By Mandy Oaklander
Updated: October 21, 2015 1:00 PM ET | Originally published: October 19, 2015

In a new report published in JAMA Neurology, a team of doctors discuss one of their more puzzling cases: a man who had a seizure when he tried to solve Sudoku.

The patient was a 25-year-old man who had been buried by an avalanche during a ski trip and endured 15 minutes without enough oxygen, a condition called hypoxia. After, he developed involuntary muscle jerks of his mouth when he tried to talk and his legs when he tried to walk—but his arms didn’t seem to have been affected. That changed weeks later, explain the authors, the patient’s team of doctors from the University of Munich in Germany. “He was in the rehabilitation clinic, and he was bored, so he started doing Sudokus,” says co-author and neurologist Dr. Berend Feddersen. When the right-handed patient tried to solve a Sudoku puzzle, he experienced quick muscular contractions—clonic seizures—of his left arm. (Here’s a video of the patient solving Sudoku.) The seizures stopped instantly when he stopped the game.

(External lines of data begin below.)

(** [CLEAN_UP_PREVIOUS_STRIPES]: the containers are moved by a number of bytes that is
    the number of containers, and only the first chunk is marked. *)
Definition clean_up (endIdx : Z) (isAppend : bool) (wf : File.t) : P File.t :=
  let num := Z.to_nat ((endIdx - startIdx) * per) in
  let from := Z.to_nat (startIdx * per) in
  let ids := default [] (File.containerIds wf) in
  let cs := default [] (File.chunks wf) in
  let& moved := plift (access (block_read (int_bytes ids) (4 * from) num)) in
  let ids := bytes_int (length ids) (list_inserts 0 moved (int_bytes ids)) in
  let& _ := plift (access (block_read cs from num)) in
  let move cs j := let cs := <[(j - from)%nat := cs !!! j]> cs in <[j := Chunk.set_freeData (cs !!! j) false]> cs in
  let cs := foldl move cs (seq from num) in
  let wf := File.set_chunk_info wf (i32 (per * (endIdx - startIdx))) (Some ids) (Some cs) (File.chunksCorrupted wf) in
  let ind := Some (take num (true :: replicate (num - 1) false)) in
  let& _ := chunks (fun cw m => if isAppend then ChunkManager.deleteFile cw m wf ind
                                else ChunkManager.revertFile cw m wf ind) in
  pret wf.

(** The containers of a stripe that is overwritten. *)
Definition reuse_containers (i : Z) (isAppend : bool) (st : stripes_state) : outcome (list Z * Z) :=
  if isAppend then Ok (s_spare st, s_selected st)
  else
    let* ids := access (block_read (default [] (File.containerIds f)) (Z.to_nat (i * per)) (Z.to_nat per)) in
    let* _ := access (if Z.to_nat per <=? length (s_spare st) then Some tt else None)%nat in
    Ok (list_inserts 0 ids (s_spare st), per).
(* ===== verification/ProxyPolicies.v ===== *)
(** What the operations of the proxy do with a file that has a policy: they are refused
    before anything is changed or any request is sent. *)

From S2P Require Import Prelude DS Isal RSCode File ProxyCoordinator ChunkManager ChunkRepair.
From S2P Require Import Redis MetaKeys RedisServer MetaStore ImmutablePolicy PolicyStore Dedup Staging Proxy ProxyRead ProxyOps.

#[local] Open Scope Z_scope.
#[local] Open Scope outcome_scope.
#[local] Open Scope program_scope.

Import Proxy ProxyRead ProxyOps.

(** * Programs *)

Section programs.
Context {T : Type}.

Lemma pbind_run {A B} (p : program T A) (k : A -> program T B) s a s1 : p s = Ok (a, s1) -> pbind p k s = k a s1.
Proof. unfold pbind. by intros ->. Qed.

Lemma pbind_inv {A B} (p : program T A) (k : A -> program T B) s r :
  pbind p k s = Ok r -> exists a s1, p s = Ok (a, s1) /\ k a s1 = Ok r.
Proof. unfold pbind. destruct (p s) as [| |[a s1]]; [done..|]. eauto. Qed.

Lemma plift_inv {A} (o : outcome A) (s : T) a s' : plift o s = Ok (a, s') -> o = Ok a /\ s' = s.
Proof. unfold plift. destruct o; [done..|]. by intros [= -> ->]. Qed.

Lemma pret_inv {A} (x : A) (s : T) a s' : pret x s = Ok (a, s') -> a = x /\ s' = s.
Proof. unfold pret. by intros [= -> ->]. Qed.
End programs.

(** The policies of a file depend on its namespace and name. *)
Lemma policy_of_name {R} `{Redis R} ns c (r : R) now f g ty :
  File.namespaceId (PolicyStore.initFileNamespaceId ns f) = File.namespaceId (PolicyStore.initFileNamespaceId ns g) ->
  File.name f = File.name g -> PolicyStore.isPolicyValid ns c r now f ty = PolicyStore.isPolicyValid ns c r now g ty.
Proof.
  intros Hns Hn. unfold PolicyStore.isPolicyValid, PolicyStore.getPolicyOnFile, PolicyStore.genFilePolicyKey.
  rewrite Hns. assert (forall h, File.name (PolicyStore.initFileNamespaceId ns h) = File.name h) as Hname.
  { intros h. unfold PolicyStore.initFileNamespaceId. by destruct (_ =? _). }
  by rewrite !Hname, Hn.
Qed.

Section policies.
Context `{Isal, Md5, UuidPrinter, UuidParser, UuidGenerator}.
Context {D R S X : Type} `{Server D, Redis R, StagingArea S, Deduplication X}.
Context (cfg : config) (w : world).
Notation t := (Proxy.t D R S X).
Implicit Types s : t.

(** Nothing happened but calls that read. *)
Definition idle s s' : Prop :=
  exists n, s' = mk (_chunkManager s) (_repairChunkManager s) (_tcChunkManager s) (_coordinator s) (_metastore s)
                   (_policies s) (_staging s) (_dedup s) n.

Lemma idle_refl s : idle s s.
Proof. exists (calls s). by destruct s. Qed.

Lemma idle_trans s1 s2 s3 : idle s1 s2 -> idle s2 s3 -> idle s1 s3.
Proof. intros [n ->] [n' ->]. by exists n'. Qed.

(** The connection works and the policy is in force whenever it is asked for. *)
Definition in_force s (f : File.t) (ty : ImmutablePolicy.Type_) : Prop :=
  forall n, policy_link w n = Connected /\
    PolicyStore.isPolicyValid (proxyNamespaceId cfg) Connected (_policies s) (clock w n) f ty = true.

(** The state after one more call. *)
Definition ticked s : t :=
  mk (_chunkManager s) (_repairChunkManager s) (_tcChunkManager s) (_coordinator s) (_metastore s) (_policies s)
    (_staging s) (_dedup s) (Datatypes.S (calls s)).

Lemma time_run s : time w s = Ok (clock w (calls s), ticked s).
Proof. done. Qed.

Lemma policies_run {A} (op : (ImmutablePolicy.Type_ -> connection) -> R -> A * R) s :
  let r := op (fun _ => policy_link w (calls s)) (_policies s) in
  policies w op s = Ok (fst r, mk (_chunkManager s) (_repairChunkManager s) (_tcChunkManager s) (_coordinator s) (_metastore s)
                                 (snd r) (_staging s) (_dedup s) (Datatypes.S (calls s))).
Proof. unfold policies, pbind, tick. cbn. by destruct (op _ _). Qed.

Lemma held_in_force tys ty f g s :
  ty ∈ tys -> in_force s f ty -> File.namespaceId (PolicyStore.initFileNamespaceId (proxyNamespaceId cfg) g) =
    File.namespaceId (PolicyStore.initFileNamespaceId (proxyNamespaceId cfg) f) -> File.name g = File.name f ->
  exists s', held cfg w tys g s = Ok (true, s') /\ idle s s'.
Proof.
  intros Hin Hf Hns Hn. revert s Hf. induction Hin as [ty l|ty y l Hin IH]; intros s Hf; cbn [held].
  - rewrite (pbind_run _ _ _ _ _ (time_run s)), (pbind_run _ _ _ _ _ (policies_run _ _)). cbn [calls _policies ticked].
    destruct (Hf (Datatypes.S (calls s))) as [Hc _]. destruct (Hf (calls s)) as [_ Hv].
    rewrite Hc, (policy_of_name _ _ _ _ _ _ _ Hns Hn), Hv. eexists. split; [done|]. by eexists.
  - rewrite (pbind_run _ _ _ _ _ (time_run s)), (pbind_run _ _ _ _ _ (policies_run _ _)). cbn [fst snd].
    case_match; [eexists; split; [done|]; by eexists|].
    edestruct IH as (s' & -> & Hs'); [exact Hf|]. exists s'. split; [done|]. eapply idle_trans; [|exact Hs']. by eexists.
Qed.

Lemma with_namespace_same f :
  PolicyStore.initFileNamespaceId (proxyNamespaceId cfg) (with_namespace cfg f) = with_namespace cfg f.
Proof.
  unfold PolicyStore.initFileNamespaceId, with_namespace. destruct (Z.eqb_spec (File.namespaceId f) INVALID_NAMESPACE_ID) as [E|E].
  - destruct (_ =? _); [|done]. by destruct f.
  - by destruct (Z.eqb_spec (File.namespaceId f) INVALID_NAMESPACE_ID).
Qed.

(** The namespace and the name that count. *)
Lemma held_named tys ty f g s :
  ty ∈ tys -> in_force s f ty -> File.namespaceId g = File.namespaceId (with_namespace cfg f) -> File.name g = File.name f ->
  exists s', held cfg w tys g s = Ok (true, s') /\ idle s s'.
Proof.
  intros Hin Hf Hns Hn. eapply held_in_force; [exact Hin|exact Hf| |exact Hn].
  change (PolicyStore.initFileNamespaceId (proxyNamespaceId cfg) f) with (with_namespace cfg f).
  rewrite <- (with_namespace_same f). unfold PolicyStore.initFileNamespaceId. rewrite Hns.
  by destruct (_ =? _).
Qed.

Lemma name_with_namespace f : File.name (with_namespace cfg f) = File.name f.
Proof. unfold with_namespace. by destruct (_ =? _). Qed.
End policies.

(** C9: A policy in force protects its file from the proxy.  While the policies can be
    reached: writes, overwrites, appends and renames of a file that is immutable, on
    modification hold or on access hold, deletions of a file that is immutable, on
    deletion hold or on access hold, and reads of a file and copies from a file that is
    on access hold all fail, and nothing is changed: no request goes to an agent, and the
    metadata, the policies and the staged files stay as they are.  The destination of a
    rename or of a copy is not among the files that are protected; see
    [copy_replaces_immutable]. *)
Theorem proxy_refuses_protected `{Isal, Md5, UuidPrinter, UuidParser, UuidGenerator}
    {D R S X} `{Server D, Redis R, StagingArea S, Deduplication X} cfg w (s : Proxy.t D R S X) f ty :
  in_force cfg w s f ty ->
  (ty = ImmutablePolicy.IMMUTABLE \/ ty = ImmutablePolicy.MODIFICATION_HOLD \/ ty = ImmutablePolicy.ACCESS_HOLD ->
     (exists g s', writeFile cfg w f s = Ok ((false, g), s') /\ idle s s') /\
     (forall isAppend, exists g s', modifyFile cfg w f isAppend s = Ok ((false, g), s') /\ idle s s') /\
     (forall df, exists s', renameFile cfg w f df s = Ok (false, s') /\ idle s s')) /\
  (ty = ImmutablePolicy.IMMUTABLE \/ ty = ImmutablePolicy.DELETION_HOLD \/ ty = ImmutablePolicy.ACCESS_HOLD ->
     exists s', deleteFile cfg w f s = Ok (false, s') /\ idle s s') /\
  (ty = ImmutablePolicy.ACCESS_HOLD ->
     (forall isPartial, exists g s', readFile cfg w f isPartial s = Ok ((false, g), s') /\ idle s s') /\
     (forall df, exists g s', copyFile cfg w f df s = Ok ((false, g), s') /\ idle s s')).
Proof.
  intros Hf. assert ((ty = ImmutablePolicy.IMMUTABLE \/ ty = ImmutablePolicy.MODIFICATION_HOLD \/ ty = ImmutablePolicy.ACCESS_HOLD ->
    ty ∈ no_write) /\ (ty = ImmutablePolicy.IMMUTABLE \/ ty = ImmutablePolicy.DELETION_HOLD \/ ty = ImmutablePolicy.ACCESS_HOLD ->
    ty ∈ no_delete) /\ (ty = ImmutablePolicy.ACCESS_HOLD -> ty ∈ no_read)) as (Hnw & Hnd & Hnr)
    by (unfold no_write, no_delete, no_read; set_solver).
  split; [intros Hin%Hnw; split_and!; [|intros isAppend|intros df]|split; [intros Hin%Hnd|intros Hin%Hnr; split; [intros isPartial|intros df]]].
  - unfold writeFile. set (g := with_defaults cfg f).
    destruct (held_named cfg w no_write ty f g s Hin Hf) as (s' & E & Hs').
    { unfold g, with_defaults. by case_bool_decide. }
    { unfold g, with_defaults. case_bool_decide; apply (name_with_namespace cfg). }
    rewrite (pbind_run _ _ _ _ _ E). eauto.
  - unfold modifyFile. destruct (held_named cfg w no_write ty f (with_namespace cfg f) s Hin Hf eq_refl (name_with_namespace cfg f)) as (s' & E & Hs').
    rewrite (pbind_run _ _ _ _ _ E). eauto.
  - unfold renameFile. destruct (held_named cfg w no_write ty f (with_namespace cfg f) s Hin Hf eq_refl (name_with_namespace cfg f)) as (s' & E & Hs').
    rewrite (pbind_run _ _ _ _ _ E). eauto.
  - unfold deleteFile. set (g := with_namespace cfg _).
    destruct (held_named cfg w no_delete ty f g s Hin Hf) as (s' & E & Hs').
    { unfold g, with_namespace. cbn. by destruct (_ =? _). }
    { unfold g. by rewrite name_with_namespace. }
    rewrite (pbind_run _ _ _ _ _ E). eauto.
  - unfold readFile. destruct (held_named cfg w no_read ty f (with_namespace cfg f) s Hin Hf eq_refl (name_with_namespace cfg f)) as (s' & E & Hs').
    rewrite (pbind_run _ _ _ _ _ E). eauto.
  - unfold copyFile. destruct (held_named cfg w no_read ty f (with_namespace cfg f) s Hin Hf eq_refl (name_with_namespace cfg f)) as (s' & E & Hs').
    rewrite (pbind_run _ _ _ _ _ E). eauto.
Qed.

Feddersen had never seen anything like it, and nothing existed in the scientific literature about Sudoku-caused seizures. But the authors explain it as a case of reflex epilepsy: seizures that can be triggered by external stimuli like playing games, reading, doing math, touching and bathing in warm water. For this patient, Sudoku, which involves ordering numbers one through nine in a square grid, was such a trigger. Reading, writing and even math alone didn’t have an effect. But visualization-spatial tasks, in which the patient sorted numbers in ascending order, did. “When he solves Sudoku, one of his strategies is to arrange the numbers in some 3D manner,” Feddersen says. “That’s very interesting, because when I do Sudoku, I just make trial and error.”

After analyzing his brain imaging data, the patient’s doctors concluded that the oxygen deprivation caused damage throughout the brain, especially to the U-fibres found all around the brain that contribute to inhibition. “When these kinds of neurons are dying, then you have not enough inhibition, so a loss of U-fibres leads to an overactivation,” Feddersen says. “For him, luckily it was this kind of Sudkoku thing which was the activation, and not another one he does in his daily life.” When the patient stopped solving Sudoku puzzles, the seizures stopped, too. “[He] has been seizure free for more than 5 years,” the study authors write.